THE DATA.
..........
(** A configuration with one build step and a health check. *)
Definition health_checked : DeploymentConfig.t :=
  {| DeploymentConfig.version := 1;
     DeploymentConfig.autoDeployOnComplete := false;
     DeploymentConfig.buildSteps := [step "compile" "make"];
     DeploymentConfig.deploySteps := [];
     DeploymentConfig.e2eTests := None;
     DeploymentConfig.healthCheckUrl := Some "http://localhost:3000/health";
     DeploymentConfig.healthCheckTimeout := None |}.

(** Every command exits with code 0; nothing listens on any port. *)
Definition nothing_listens : Env := world_of (fun _ => exits 0) (fun _ => []).

(** X11, witness: the build passes and the application never answers. *)
Lemma failed_health_check_fails_deployment_witness :
  exists d s',
    deploy nothing_listens project manual None (configured health_checked) =
      (Ok (Some d), s') /\
    DeploymentResult.status d = DeploymentStatus.failed /\
    DeploymentResult.error d =
      Some "Health check failed: http://localhost:3000/health not available".
Proof.
  destruct (failed_health_check_fails_deployment nothing_listens project manual
              None (configured health_checked) health_checked
              (snd (getDeploymentConfig nothing_listens project
                      (configured health_checked)))
              "http://localhost:3000/health")
    as (d & s' & cs & issued & Hrun & Hst & Herr & _).
  - reflexivity.
  - vm_compute. reflexivity.
  - split; [vm_compute; reflexivity | exact I].
  - exact I.
  - reflexivity.
  - discriminate.
  - intros j (status & Hresp & _). discriminate.
  - exists d, s'. split; [exact Hrun |]. split; [exact Hst | exact Herr].
Defined.

(** X12, witness: the only thing configured is a test run, which
    fails. *)
Lemma e2e_result_decides_deployment_witness :
  exists d s',
    deploy (world_of (fun _ => failing_tests) (fun _ => [])) project manual None
      (configured e2e_only) = (Ok (Some d), s') /\
    DeploymentResult.status d = DeploymentStatus.failed /\
    DeploymentResult.error d = Some "E2E tests failed" /\
    option_map E2ETestResult.passed (DeploymentResult.e2eResult d) =
      Some (Some 12).
Proof.
  destruct (e2e_result_decides_deployment
              (world_of (fun _ => failing_tests) (fun _ => [])) project manual None
              (configured e2e_only) e2e_only
              (snd (getDeploymentConfig
                      (world_of (fun _ => failing_tests) (fun _ => [])) project
                      (configured e2e_only)))
              (E2ETestConfig.mk "npx playwright test" None None None None None))
    as (d & s' & cs & child & duration & Hrun & Hres & _ & Hst & Herr & _).
  - reflexivity.
  - vm_compute. reflexivity.
  - exact I.
  - exact I.
  - reflexivity.
  - reflexivity.
  - reflexivity.
  - exists d, s'. split; [exact Hrun |]. split; [exact Hst |].
    split; [now apply Herr |]. now rewrite Hres.
Defined.

(* ================================================================== *)
(** * Beyond the result of a command: the child and the step *)
(* ================================================================== *)

Section ChildFacts.

Import Exec.

Variable timeoutMs : Z.

(** X13. The promise of [executeCommand] is settled once and for all:
    whatever the child does, the promise gets a value, and the callbacks
    that run after that (late output, a ['close'] after the time-out, an
    ['error'] after a ['close']) change neither the value nor the time
    it was settled at. *)
Theorem promise_settled_once (run : ChildRun) :
  exists v,
    settled (at_settle timeoutMs run) = Some v /\
    settled (finish timeoutMs run) = Some v /\
    settled_at (finish timeoutMs run) = settled_at (at_settle timeoutMs run).
Proof.
  destruct (at_settle_settled timeoutMs run) as (v & Hv).
  exists v. split; [exact Hv |].
  unfold at_settle, finish in *.
  generalize dependent start. intros c.
  generalize (schedule (Js.timer_delay timeoutMs) run). intros cbs. revert c.
  induction cbs as [|[t cb] cbs IH]; intros c Hv; [now split |].
  unfold run_callbacks in *. simpl in *.
  destruct (settled (handle timeoutMs t cb c)) as [v'|] eqn:Hs.
  - rewrite Hs in Hv. injection Hv as <-.
    apply (run_callbacks_settled timeoutMs cbs _ v' Hs).
  - now apply IH.
Qed.

Lemma stays_disarmed (cbs : list (Z * Callback)) (c : Closure) :
  timer_armed c = false -> timer_armed (run_callbacks timeoutMs cbs c) = false.
Proof.
  revert c. induction cbs as [|[t cb] cbs IH]; intros c H; [exact H |].
  unfold run_callbacks in *. simpl. apply IH. now apply handle_disarmed.
Qed.

(** The child ends, by exiting or by failing to start, before the timer
    is due, after writing [output]. *)
Definition ends_in_time (run output : ChildRun) : Prop :=
  exists t e later,
    run = output ++ (t, e) :: later /\
    is_data e = false /\
    Forall (fun te => is_data (snd te) = true) output /\
    in_time timeoutMs (output ++ [(t, e)]).

(** X14. A child that exits, or fails to start, before the timer is due
    is never sent a signal, neither before the promise is settled nor
    after: its handler clears the timer, which stays cleared. *)
Theorem child_in_time_never_signalled (run output : ChildRun) :
  ends_in_time run output ->
  signals (at_settle timeoutMs run) = [] /\
  signals (finish timeoutMs run) = [] /\
  timer_armed (finish timeoutMs run) = false.
Proof.
  intros (t & e & later & -> & He & Hdata & Htime).
  apply Forall_app in Htime as [Hout Ht]. apply Forall_inv in Ht. simpl in Ht.
  unfold at_settle, finish.
  rewrite (schedule_in_time timeoutMs output _ Hout).
  destruct (waiting_start_outputs timeoutMs output
              (schedule (Js.timer_delay timeoutMs) ((t, e) :: later)) Hdata)
    as (c & -> & -> & (Ha & Hs & Hx & Hn) & _).
  cbn [schedule]. destruct (Z.leb_spec (Js.timer_delay timeoutMs) t); [lia |].
  set (c' := handle timeoutMs t (callback_of e) c).
  assert (Hc' : timer_armed c' = false /\ signals c' = [] /\ settled c' <> None).
  { unfold c'. destruct e; try discriminate; simpl; unfold resolve; simpl;
      rewrite Hn; simpl; repeat split; auto; discriminate. }
  destruct Hc' as (Ha' & Hs' & Hn').
  change (run_callbacks timeoutMs ((t, callback_of e) :: ?cbs) c)
    with (run_callbacks timeoutMs cbs c').
  split.
  - simpl. fold c'. destruct (settled c'); [exact Hs' | contradiction].
  - rewrite (run_callbacks_disarmed timeoutMs _ c' Ha'). split; [exact Hs' |].
    now apply stays_disarmed.
Qed.

End ChildFacts.

(** X14, witness: the test run that exits with code 3 after 40 ms. *)
Lemma child_in_time_never_signalled_witness :
  Exec.signals (Exec.finish 600000 failing_tests) = [].
Proof.
  refine (proj1 (proj2 (child_in_time_never_signalled 600000 failing_tests
                          [(10, Exec.StdoutData "12 passed, 3 failed, 1 skipped");
                           (20, Exec.StderrData "Error: 3 tests failed")] _))).
  exists 40, (Exec.Close (Some 3)), [].
  split; [reflexivity |]. split; [reflexivity |].
  split; [repeat constructor |].
  repeat constructor; reflexivity.
Defined.

Section StepFacts.

Variable E : Env.


End StepFacts.

(* ================================================================== *)
(** * The event emitter *)
(* ================================================================== *)

Section EventFacts.

Import Events.

Variable World : Type.
Variable invoke : Call -> Emitter * World -> option string * (Emitter * World).

Abbreviation EState := (Events.State World).

(** The callbacks subscribed to [e] neither subscribe nor unsubscribe
    anybody when they are called. *)
Definition keep_to_themselves (e : Emitter) : Prop :=
  forall call w,
    callee call ∈ members (subscribers e) ++ members (userAwareSubscribers e) ->
    fst (snd (invoke call (e, w))) = e.

Lemma members_cons entry set :
  members (entry :: set) =
  match entry with
  | Some cb => cb :: members set
  | None => members set
  end.
Proof. now destruct entry. Qed.

Lemma has_members cb set : has cb set = true <-> cb ∈ members set.
Proof.
  induction set as [|entry set IH].
  - split; [discriminate | intros H; inversion H].
  - change (has cb (entry :: set)) with
      (match entry with
       | Some cb' => Nat.eqb cb cb'
       | None => false
       end || has cb set).
    rewrite orb_true_iff, IH, members_cons. destruct entry as [cb'|].
    + rewrite Nat.eqb_eq, elem_of_cons. tauto.
    + split; [intros [? | ?]; [discriminate | assumption] | auto].
Qed.

(** One loop of [emit], when the callbacks keep to themselves. *)
Lemma notify_run (select : Emitter -> CallbackSet) (call : Callback -> Call)
    (complaint : string) (e : Emitter) :
  (forall cb w, cb ∈ members (select e) ->
                fst (snd (invoke (call cb) (e, w))) = e) ->
  forall steps i (s : EState),
    emitter s = e ->
    (length (select e) - i < steps)%nat ->
    exists s' errors,
      notify World invoke steps select call complaint i s = Some s' /\
      emitter s' = e /\
      calls s' = calls s ++ map call (members (drop i (select e))) /\
      logged s' = logged s ++ map (pair complaint) errors /\
      (length errors <= length (members (drop i (select e))))%nat.
Proof.
  intros Hquiet. induction steps as [|steps IH]; intros i s He Hsteps; [lia |].
  cbn [notify]. rewrite He.
  destruct (select e !! i) as [[cb|]|] eqn:Hi.
  - assert (Hcb : cb ∈ members (select e)).
    { apply list_elem_of_omap. exists (Some cb). split; [| reflexivity].
      eapply list_elem_of_lookup_2. exact Hi. }
    pose proof (Hquiet cb (world s) Hcb) as Hq.
    destruct (invoke (call cb) (e, world s)) as [thrown [e' w']]. simpl in Hq.
    subst e'.
    apply lookup_lt_Some in Hi as Hlt.
    edestruct (IH (S i)) as (s' & errors & Hrun & He' & Hcalls & Hlog & Hlen);
      [| | rewrite Hrun]; [reflexivity | lia |].
    rewrite (drop_S _ _ _ Hi), members_cons. simpl in Hcalls, Hlog.
    exists s', (match thrown with Some m => m :: errors | None => errors end).
    split; [reflexivity |]. split; [exact He' |].
    split; [rewrite Hcalls, <- app_assoc; reflexivity |].
    destruct thrown; simpl; (split; [| lia]); rewrite Hlog, <- ?app_assoc;
      reflexivity.
  - apply lookup_lt_Some in Hi as Hlt.
    destruct (IH (S i) s He) as (s' & errors & Hrun & He' & Hcalls & Hlog & Hlen);
      [lia |].
    rewrite (drop_S _ _ _ Hi), members_cons.
    exists s', errors. auto.
  - apply lookup_ge_None in Hi. rewrite drop_ge by lia.
    exists s, []. simpl. rewrite !app_nil_r. auto.
Qed.

(** X16. When the subscribed callbacks keep to themselves, [emit]
    returns, having called every plain subscriber with the type and the
    payload, in the order of their subscription, and then every
    user-aware subscriber with the type, the payload and the payload's
    [targetUser], in the order of theirs, each exactly once, whether or
    not some of them threw: what they throw is logged and never stops
    the others or reaches the caller of [emit]. *)
Theorem emit_notifies_everyone steps type payload (s : EState) :
  keep_to_themselves (emitter s) ->
  (length (subscribers (emitter s)) < steps)%nat ->
  (length (userAwareSubscribers (emitter s)) < steps)%nat ->
  exists s' errors,
    emit World invoke steps type payload s = Some s' /\
    emitter s' = emitter s /\
    calls s' =
      calls s
      ++ map (fun cb => Notify cb type payload)
             (members (subscribers (emitter s)))
      ++ map (fun cb => NotifyUser cb type payload (targetUser_of payload))
             (members (userAwareSubscribers (emitter s))) /\
    logged s' = logged s ++ errors /\
    (length errors <= length (members (subscribers (emitter s)))
                      + length (members (userAwareSubscribers (emitter s))))%nat.
Proof.
  intros Hquiet Hs Hu. unfold emit.
  destruct (notify_run subscribers (fun cb => Notify cb type payload)
              "Error in event subscriber:" (emitter s)) with (steps := steps)
              (i := 0%nat) (s := s)
    as (s1 & errors1 & Hrun1 & He1 & Hcalls1 & Hlog1 & Hlen1);
    [| reflexivity | lia |].
  { intros cb w Hcb. apply Hquiet. simpl. apply elem_of_app. now left. }
  rewrite Hrun1. cbn [mbind option_bind].
  destruct (notify_run userAwareSubscribers
              (fun cb => NotifyUser cb type payload (targetUser_of payload))
              "Error in user-aware event subscriber:" (emitter s))
              with (steps := steps) (i := 0%nat) (s := s1)
    as (s2 & errors2 & Hrun2 & He2 & Hcalls2 & Hlog2 & Hlen2);
    [| exact He1 | lia |].
  { intros cb w Hcb. apply Hquiet. simpl. apply elem_of_app. now right. }
  rewrite Hrun2. rewrite drop_0 in *.
  eexists s2, _. split; [reflexivity |]. split; [exact He2 |].
  split; [rewrite Hcalls2, Hcalls1, <- app_assoc; reflexivity |].
  split; [rewrite Hlog2, Hlog1, <- app_assoc; reflexivity |].
  rewrite length_app, !length_map. lia.
Qed.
..........
TASK ITEM.
Please give back exactly the lines of the listing above that run from the one containing "signals (at_settle timeoutMs run) = [] /\" through the one containing "destruct Hc' as (Ha' & Hs' & Hn').", and only those.

EXERCISE SOLUTION.
  signals (at_settle timeoutMs run) = [] /\
  signals (finish timeoutMs run) = [] /\
  timer_armed (finish timeoutMs run) = false.
Proof.
  intros (t & e & later & -> & He & Hdata & Htime).
  apply Forall_app in Htime as [Hout Ht]. apply Forall_inv in Ht. simpl in Ht.
  unfold at_settle, finish.
  rewrite (schedule_in_time timeoutMs output _ Hout).
  destruct (waiting_start_outputs timeoutMs output
              (schedule (Js.timer_delay timeoutMs) ((t, e) :: later)) Hdata)
    as (c & -> & -> & (Ha & Hs & Hx & Hn) & _).
  cbn [schedule]. destruct (Z.leb_spec (Js.timer_delay timeoutMs) t); [lia |].
  set (c' := handle timeoutMs t (callback_of e) c).
  assert (Hc' : timer_armed c' = false /\ signals c' = [] /\ settled c' <> None).
  { unfold c'. destruct e; try discriminate; simpl; unfold resolve; simpl;
      rewrite Hn; simpl; repeat split; auto; discriminate. }
  destruct Hc' as (Ha' & Hs' & Hn').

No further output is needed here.